Lors d’une interview téléphonique, Justine Bateman m’a raconté avoir constaté pour la première fois que des activités privées se transformaient en un produit public lorsque les utilisateurs ont commencé à pointer sur l’application Foursquare vers les années 2010: «Quand j’ai vu ça, sachant qu’au cours de ma vie d’avant, j’avais eu des personnes qui prenaient des notes sur les endroits où j’étais allée […], toute cette histoire de Foursquare m’a tout simplement horrifiée. J’étais tellement contente d’être libérée de [cet espionnage]. Alors à mes yeux, qu’on puisse vouloir le faire volontairement était totalement opposé à l’idée de mener une vie empreinte de liberté. Enfin comment peut-on vouloir faire ça de son plein gré?»
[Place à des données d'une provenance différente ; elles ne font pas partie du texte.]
(** ** A complete body *)

Definition put_or_patch_asked (rc : RequestContext) (e : DataNode) (ops : list Op) : Prop :=
  if decide (path (restconfRequest rc) = "/") then ops = [] else put_asked ctx F rc e ops.
Definition write_asked (rc : RequestContext) (e : DataNode) (ops : list Op) : Prop :=
  match type (restconfRequest rc) with
  | CreateChildren => post_asked ctx F rc e ops
  | MergeData => if isYangPatch (req rc) then yang_patch_asked rc e ops else put_or_patch_asked rc e ops
  | _ => put_or_patch_asked rc e ops
  end.
Lemma put_or_patch_wp rc : owp (put_or_patch_asked rc) (processPutOrPlainPatch ctx timeout rc) anything [].
Proof.
  unfold processPutOrPlainPatch, put_or_patch_asked. case_decide.
  - apply wp_unwrap; [done|]. intros encoding _. unfold processPutOrPatchRoot. apply owp_unseen; [by apply only_call|done|].
    intros [n|]; [|done]. apply owp_unseen; [apply unseen_validate|done|]. intros _. case_decide.
    + apply owp_rest. solve_only.
    + apply wp_bind_assoc, owp_edit; [done|]. apply owp_rest. solve_only.
  - apply owp_unseen; [by apply only_call|done|]. intros active. unfold withLock. destruct (negb _); [|apply put_node_wp].
    apply owp_unseen; [by apply only_call|done|]. intros _. apply wp_finally.
    eapply wp_mono; [apply put_node_wp|]. by intros s r _ x _.
Qed.
Definition writes (type : RequestType) : bool :=
  match type with Execute | ExecuteInternal => false | _ => true end.
Lemma onBody_wp rc subs :
  writes (type (restconfRequest rc)) = true → owp (write_asked rc) (onBody ctx timeout rc subs) anything [].
Proof.
  assert (∀ spec (func : RequestContext → prog L unit), owp spec (func rc) anything [] →
    owp spec (prog_bind (withRestconfExceptions ctx (func rc) tt (rejectWithError ctx) rc) (λ _, Ret subs)) anything []) as Hw.
  { intros spec func Hf. apply wp_bind, wp_try. eapply wp_mono; [exact Hf|]. intros s' [[]|x] _; [done|].
    apply owp_unseen; [apply unseen_exceptions, unseen_reject|done|]. by intros []. }
  unfold onBody, write_asked, writes. cbv beta zeta. intros Ht.
  destruct (type (restconfRequest rc)); try discriminate Ht; try (apply Hw, put_or_patch_wp); [apply Hw, post_wp|].
  destruct (isYangPatch (req rc)); apply Hw; [apply yang_patch_wp|apply put_or_patch_wp].
Qed.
Mais l’alternative, c’était rester dans l’ombre pendant que tou·tes les autres devenaient toujours plus visibles. Et ce mode d’existence s’est répandu jusqu’à ce qu’internet ne suffise plus à le contenir. Des vitrines occupées par de nouveaux genres d’établissements étranges ont commencé à apparaître, censés être des musées, des magasins ou des boutiques mais qui, en réalité, n’avaient été érigées que pour servir d’environnements photogéniques. Des touristes se sont mis en quête d’eau rendue bleu vif par des déchets toxiques. Des chirurgiens plastiques ont commencé à transformer des visages pour les faire correspondre aux filtres d’Instagram.

Partout, l’irréalité est devenue concrète. On signale des personnes qui ornent leurs propres intérieurs de décors muraux photogéniques afin que leurs invités aient un fond sur lequel poser. Ou bien ils achètent simplement un rideau à franges synthétique doré, ou encore installent des surfaces en trompe-l’œil à mettre sous leurs plats, pour que tout puisse converger vers le même genre de visuels. La vie physique s’organise autour de la moyenne algorithmique; l’environnement simulé devient le seul valable.
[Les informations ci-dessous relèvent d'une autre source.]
(* ===== verification/ServerSample.v ===== *)
(** * ServerSample: the handlers run on concrete requests

    The sample schema of [Libyang], with one data node for each schema node, and environments
    that answer a command always in the same way.  The runs are the witnesses of the theorems,
    and show what the code does where it does not do what it means to. *)

From S2P Require Import Prelude Exceptions UriTypes Uuid X3 Libyang YangUtils UriRequest HttpUtils DataFormat Nacm Pam PamFacts HttpAuth DynamicSubscriptions Effects Responses Edits EditsFacts Handlers YangSchemaLocations NotificationStream SubscriptionStream Server ServerFacts StatusFacts HandlersFacts ServerResponses ServerAccess ServerEdits.

Open Scope prog_scope.

Module ServerSample.
Import Example.

#[export] Instance ly_more : LibyangMore ly_ref := {|
  LyModule_eq_dec := (String.eq_dec : EqDecision (@Module ly_ref));
  DataNode_eq_dec := snode_eq_dec;
  ly_module_name := id;
  ly_module_ns := λ m, "urn:" +:+ m;
  ly_module_revision := λ _, Some "2019-01-04";
  ly_module_implemented := λ _, true;
  ly_submodule_name := id;
  getModuleImplemented := λ _ n, Some n;
  getModuleLatest := λ _ n, Some n;
  featureEnabled := λ _ _, true;
  ctx_modules := λ _, ["example"; "aug"];
  actionRpcs := λ m, if decide (m = "example") then [Reset] else [];
  rpc_input_child := λ n, bool_decide (n ∈ [Act; Establish]);
  leaf_isKey := λ n, bool_decide (n ∈ [LstName; LstId]);
  module_of := module
|}.

(** A registry that counts its subscriptions *)
#[export] Instance counting : DynSubs ly_ref := {|
  Subscriptions := nat;
  rpcEstablishSubscription h f i o n :=
    _ ← call (L := ly_ref) (LyNodeNewPath (L := ly_ref) o "id" (Some (pretty (N.of_nat n)))); Ret (S n);
  rpcDeleteSubscription h f i o n := Ret (pred n)
|}.
#[export] Instance counting_laws : DynSubsLaws counting.
Proof.
  split; intros.
  - cbn [rpcEstablishSubscription counting]. solve_only.
  - done.
  - cbn [rpcEstablishSubscription counting]. solve_raises.
  - done.
Qed.

(** The answers: what a query finds, the tree a body is parsed to, and the rest *)
Definition env (found : option snode) (tree : snode) (c : Cmd ly_ref) : M (Answer c) :=
  match c return M (Answer c) with
  | SrGetData _ _ _ _ => Ok found
  | LyParseData _ _ => Ok (Some tree)
  | LyNewPath _ _ | LyDuplicate _ => Ok tree
  | LyInsertSibling n _ => Ok n
  | LyNewPath2 _ _ => Ok (Some tree, Some tree)
  | LyNodeNewPath n _ _ => Ok (Some n)
  | LyNewOpaqueJSON _ _ _ _ | LyNewOpaqueXML _ _ _ _ => Ok (Some tree)
  | LyChild _ | LyAnyNode _ | SrSendRPC _ _ => Ok (Some tree)
  | LyParent _ => Ok None
  | LyFindPath n _ => Ok (Some n)
  | LyGetErrors => Ok []
  | LyImmediateChildren _ | LySiblings _ => Ok [tree]
  | LyChildrenDfs n => Ok [n]
  | LyFindXPath n _ => Ok [n]
  | LyMeta _ => Ok []
  | LyNodePath n => Ok (full n)
  | LyValueStr _ => Ok "v"
  | LySchemaPrint _ => Ok "module"
  | LyPrintStr _ _ _ => Ok (Some "text")
  | LyIsTerm _ | LyIsOpaque _ | LyIsImplicitDefault _ | SrCheckNacmOperation _ => Ok true
  | SrActiveDatastore => Ok Running
  | SrModuleReplaySupport _ => Ok (true, None)
  | SrGetChanges _ => Ok []
  | SrProcessEvent => Ok []
  | PollFd => Ok (0%Z, (false, false))
  | LyValueUInt32 _ => Ok 0%N
  | ClockNow => Ok 0%Z
  | _ => Ok tt
  end.

Lemma env_lawful found tree c : lawful_answer c (env found tree c).
Proof. destruct c; simpl; first [reflexivity|eexists; reflexivity|intros ? [=]]. Qed.
Lemma interp_answered {A} (e : ∀ c : Cmd ly_ref, M (Answer c)) (p : prog ly_ref A) :
  (∀ c, lawful_answer c (e c)) → answered (interp e p).1.
Proof.
  intros He. induction p as [a|x|c k IH]; simpl; [constructor..|].
  specialize (IH (e c)). destruct (interp e (k (e c))). simpl in *. constructor; [apply He|done].
Qed.

Definition put (path body : string) : RequestContext :=
  mkRequestContext (mkReq "PUT" path path "" [("content-type", "application/yang-data+json")])
    (mkDataEncoding (Some JSON) JSON) (mkRequest CreateOrReplaceThisNode (Some Running) "/example:top" []) body.
Abbreviation onBody_ref := (onBody (X := x3_ref) (L := ly_ref) (tt : @Context ly_ref) 0).

Lemma onBody_responds_once_witness :
  let p := onBody_ref (put "/restconf/data/example:top" "{}") 0 in
  replies (responses (interp (env None Top) p).1) = [Head 201; Body] ∧
  body_outcome (X := x3_ref) (L := ly_ref) (tt : @Context ly_ref) 0 (put "/restconf/data/example:top" "{}") 0 (interp (env None Top) p).1 (interp (env None Top) p).2.
Proof.
  split; [vm_compute; reflexivity|].
  apply (onBody_responds_once (X := x3_ref) (L := ly_ref) (HL := ly_ref_laws) (tt : @Context ly_ref) 0).
  - reflexivity.
  - apply interp_runs.
  - apply interp_answered, env_lawful.
Defined.

(** ** Whole requests *)

Definition pam_ref : UserPass → list (PamCall * PamAnswer) → PamCall → PamAnswer := PamSample.pam.
Definition serve_ref (nacm : Nacm) (rq : Request) (chunks : list string) : prog ly_ref nat :=
  serveRestconf (X := x3_ref) (L := ly_ref) (D := counting) (B := base64_ref) (tt : @Context ly_ref) 0 "yangnobody" pam_ref
    PamSample.strerror nacm rq chunks (0 : @Subscriptions ly_ref counting).
Definition handler_ref (nacm : Nacm) (rq : Request) : prog ly_ref (Outcome (L := ly_ref)) :=
  restconfHandler (X := x3_ref) (L := ly_ref) (B := base64_ref) (tt : @Context ly_ref) 0 "yangnobody" pam_ref
    PamSample.strerror nacm rq.
(** PUT of [example:top] without credentials, while anonymous access is enabled *)
Definition put_request : Request :=
  mkReq "PUT" "/restconf/data/example:top" "/restconf/data/example:top" ""
    [("content-type", "application/yang-data+json")].
Definition get_request : Request :=
  mkReq "GET" "/restconf/data/example:top" "/restconf/data/example:top" "depth=2" [].
Definition served : list (Event ly_ref) := (interp (env None Top) (serve_ref (mkNacm true) put_request ["{"; "}"])).1.

(** The eleventh command gives the edit to sysrepo. *)
Lemma served_edit : served = take 10 served ++ Ev (SrEditBatch (L := ly_ref) Top) (Ok tt) :: drop 11 served.
Proof. vm_cast_no_check (eq_refl served). Qed.
Lemma get_done : (interp (env (Some Top) Top) (handler_ref (mkNacm true) get_request)).2 = Ok Done.
Proof. vm_cast_no_check (eq_refl (Ok Done : M (Outcome (L := ly_ref)))). Qed.

Lemma restconfHandler_responds_once_witness :
  replies (responses (interp (env (Some Top) Top) (handler_ref (mkNacm true) get_request)).1) = [Head 200; Body] ∧
  outcome_of (interp (env (Some Top) Top) (handler_ref (mkNacm true) get_request)).1 Done.
Proof.
  split; [vm_compute; reflexivity|].
  eapply (restconfHandler_responds_once (X := x3_ref) (L := ly_ref) (B := base64_ref) (tt : @Context ly_ref) 0
           "yangnobody" pam_ref PamSample.strerror (mkNacm true) get_request).
  - rewrite <- get_done. apply interp_runs.
  - apply interp_answered, env_lawful.
Defined.

Lemma serveRestconf_authorized_witness :
  ∃ u, view_user (session_after (take 10 served)) = Some u ∧
       authorized (X := x3_ref) (B := base64_ref) "yangnobody" pam_ref PamSample.strerror (mkNacm true) put_request u.
Proof.
  eapply (serveRestconf_authorized (X := x3_ref) (L := ly_ref) (D := counting) (B := base64_ref) (tt : @Context ly_ref) 0
            "yangnobody" pam_ref PamSample.strerror (mkNacm true) put_request ["{"; "}"] (0 : @Subscriptions ly_ref counting) served
            _ (take 10 served) (drop 11 served) (SrEditBatch (L := ly_ref) Top) (Ok tt)).
  - apply interp_runs.
  - exact served_edit.
  - reflexivity.
Defined.
Lemma serveRestconf_writes_witness :
  ∃ d, view_ds (session_after (take 10 served)) = Some d ∧ d ≠ Operational ∧ d ≠ FactoryDefault.
Proof.
  eapply (serveRestconf_writes (X := x3_ref) (L := ly_ref) (D := counting) (B := base64_ref) (tt : @Context ly_ref) 0
            "yangnobody" pam_ref PamSample.strerror (mkNacm true) put_request ["{"; "}"] (0 : @Subscriptions ly_ref counting) served
            _ (take 10 served) (drop 11 served) (SrEditBatch (L := ly_ref) Top) (Ok tt)).
  - apply interp_runs.
  - exact served_edit.
  - reflexivity.
Defined.
Lemma served_new_nodes : all_lawful (L := ly_ref) trees_next new_nodes noTrees served.
Proof. vm_compute. repeat constructor. Qed.
Lemma serveRestconf_edits_clean_witness :
  clean (L := ly_ref) (tt : @Context ly_ref) (trees_after (take 10 served)) Top.
Proof.
  eapply (serveRestconf_edits_clean (X := x3_ref) (L := ly_ref) (D := counting) (B := base64_ref) (tt : @Context ly_ref) 0
            "yangnobody" pam_ref PamSample.strerror (mkNacm true) put_request ["{"; "}"] (0 : @Subscriptions ly_ref counting) served
            _ (take 10 served) (drop 11 served) (SrEditBatch (L := ly_ref) Top) (Ok tt)).
  - apply interp_runs.
  - exact served_new_nodes.
  - exact served_edit.
  - left. reflexivity.
Defined.

(** ** What the code does not mean to do *)

Definition yang_patch (path : string) : RequestContext :=
  mkRequestContext (mkReq "PATCH" path path "" [("content-type", "application/yang-patch+json")])
    (mkDataEncoding (Some JSON) JSON) (mkRequest MergeData (Some Running) "/example:top" []) "{}".

(** sysrepo refuses to apply the changes. *)
Definition env_refused (c : Cmd ly_ref) : M (Answer c) :=
  match c return M (Answer c) with
  | SrApplyChanges _ => Throw (ESysrepo SrUnauthorized "denied")
  | LyValueStr _ => Ok "example:top"
  | c => env None Top c
  end.
(** A patch with two edits: [Lst], which has no target, and [Top] *)
Definition env_two_edits (c : Cmd ly_ref) : M (Answer c) :=
  match c return M (Answer c) with
  | LyFindXPath _ "edit" => Ok [Lst; Top]
  | LyFindPath Lst "target" => Ok None
  | LyValueStr _ => Ok "example:top"
  | c => env None Top c
  end.
Definition run_patch (e : ∀ c : Cmd ly_ref, M (Answer c)) : list (Event ly_ref) * M nat :=
  interp e (onBody_ref (yang_patch "/restconf/data") (0 : @Subscriptions ly_ref counting)).

(** A value with both kinds of quotes, for every leaf *)
Definition env_quotes (c : Cmd ly_ref) : M (Answer c) :=
  match c return M (Answer c) with
  | LyValueStr _ => Ok (squote +:+ dquote)
  | c => env None Lst c
  end.
Definition env_lst (c : Cmd ly_ref) : M (Answer c) :=
  match c return M (Answer c) with
  | LyValueStr Top => Ok "example:top/example:lst"
  | c => env None Lst c
  end.

(** Exceptions that no catch clause knows leave the handler, and end the server: the value of a list
    key in the body has both kinds of quotes; and two ways to undefined behaviour: the target of
    a YANG patch whose last segment has a prefix and no keys, although the list has keys; and
    an RPC without input that is called with a body and no content type. *)
Theorem body_stops_server :
  (interp env_quotes (onBody_ref (put "/restconf/data/example:top/lst=x,y" "{}") (0 : @Subscriptions ly_ref counting))).2 =
    Throw (EInvalidArgument "Encountered mixed single and double quotes in XPath. Can't properly escape.") ∧
  (interp env_lst (processYangPatchEdit (X := x3_ref) (L := ly_ref) (tt : @Context ly_ref)
     (yang_patch "/restconf/data") Top None)).2 =
    Throw (EUndefined "vector index out of range") ∧
  (interp (env None Reset) (onBody_ref (mkRequestContext (mkReq "POST" "/restconf/operations/example:reset"
       "/restconf/operations/example:reset" "" []) (mkDataEncoding None JSON)
       (mkRequest Execute None "/example:reset" []) "{}") (0 : @Subscriptions ly_ref counting))).2 =
    Throw (EUndefined "empty optional").
Proof. vm_compute. auto. Qed.

(** Two top-level trees in the body of a PATCH of [/]; the second is to be removed. *)
Definition env_siblings (c : Cmd ly_ref) : M (Answer c) :=
  match c return M (Answer c) with
  | LySiblings _ => Ok [Top; Reset]
  | LyMeta Reset => Ok [mkMeta (L := ly_ref) false "ietf-netconf" "operation" "remove"]
  | c => env None Top c
  end.
Definition patch_root : RequestContext :=
  mkRequestContext (mkReq "PATCH" "/restconf/data" "/restconf/data" "" [("content-type", "application/yang-data+json")])
    (mkDataEncoding (Some JSON) JSON) (mkRequest MergeData (Some Running) "/" []) "{}".
Definition looks_at (n : snode) (ev : Event ly_ref) : bool :=
  match ev with Ev (LyMeta m) _ => bool_decide (m = n) | _ => false end.

(** The meta attributes of the siblings of the first tree are not looked at, although sysrepo
    takes the siblings as part of the edit: an attribute that is refused elsewhere gets through. *)
Theorem sibling_meta_unchecked :
  let t := (interp env_siblings (onBody_ref patch_root (0 : @Subscriptions ly_ref counting))).1 in
  replies (responses t) = [Head 204; Body] ∧ applied (responses t) = true ∧
  existsb (looks_at Top) t = true ∧ existsb (looks_at Reset) t = false ∧
  forbidden (L := ly_ref) (tt : @Context ly_ref) (mkMeta (L := ly_ref) false "ietf-netconf" "operation" "remove").
Proof.
  intros t. split_and!; [vm_compute; reflexivity..|]. split; [reflexivity|]. exists "ietf-netconf". split; [left|reflexivity].
Qed.

(** The edit-id of the client is part of an XPath as it came. *)
Example edit_id_unescaped :
  hd_error (interp (env None Top) (rejectYangPatchEdit (X := x3_ref) (L := ly_ref) (tt : @Context ly_ref) "1" "a' or 'b'='b"
    JSON put_request 400%Z "protocol" "invalid-value" "message" None None)).1 =
  Some (Ev (LyNewPath (L := ly_ref) "/ietf-yang-patch:yang-patch-status/edit-status/edit[edit-id='a' or 'b'='b']/errors" None) (Ok Top)).
Proof. vm_compute. reflexivity. Qed.

Definition yang_ref : prog ly_ref (Outcome (L := ly_ref)) :=
  yangSchemaHandler (X := x3_ref) (L := ly_ref) (B := base64_ref) (tt : @Context ly_ref) "yangnobody" pam_ref
    PamSample.strerror (mkNacm true) (mkReq "GET" "/yang/example" "/yang/example" "" []).
Lemma plain_handlers_respond_once_witness :
  replies (responses (interp (env (Some Top) Top) yang_ref).1) = [Head 200; Body] ∧
  outcome_of (L := ly_ref) (interp (env (Some Top) Top) yang_ref).1 Done.
Proof.
  split; [vm_compute; reflexivity|].
  apply (plain_handlers_respond_once (X := x3_ref) (L := ly_ref) (U := uuid_ref) (B := base64_ref) (tt : @Context ly_ref)
           "yangnobody" "root" pam_ref PamSample.strerror (λ _, Ok 0%Z) (mkNacm true)
           (mkReq "GET" "/yang/example" "/yang/example" "" []) (mkSubs (U := uuid_ref) ∅ ∅ [] ∅)).
  - apply interp_answered, env_lawful.
  - assert ((interp (env (Some Top) Top) yang_ref).2 = Ok Done) as <-
      by (vm_cast_no_check (eq_refl (Ok Done : M (Outcome (L := ly_ref))))).
    apply interp_runs.
Defined.
End ServerSample.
Trump a-t-il une identité intérieure?

 

Dans la seconde moitié de la décennie passée, un homme qui avait déjà connu la célébrité grâce à diverses anciennes formes de médias et de publicité a engagé une poignée d’acteurs –un rideau à franges humain–pour l’ovationner pendant qu’il annonçait son ambition de devenir la personne la plus importante du monde. Il a fait une tournée dans son pays et s’est affiché devant des décors arrangés à l’avance, tandis que les caméras des télévisions câblées prenaient bien soin de ne pas filmer les sièges vides pour se concentrer sur la foule du stade disposée exprès derrière lui. Il a twitté et les gens lui ont répondu en twittant, jusqu’à ce que tout Twitter ne soit plus que le prolongement d’une seule et unique performance.

Tout ce que fait Donald Trump est une performance, une projection de ce qu’il veut que les autres pensent de lui.

Et ça a marché, tout a marché. Ça a remplacé tout ce qu’il y avait avant. Le président des États-Unis existe en tant qu’objet célèbre, pas en tant que personne; il serait capable de déclencher une arme atomique juste pour l’impression que cela ferait, pour son image de marque. De tout temps, les explosions nucléaires ont avant toute chose été une forme d’exhibition, alors pourquoi ne pas utiliser la plus impressionnante de toutes qu’il ait sous la main?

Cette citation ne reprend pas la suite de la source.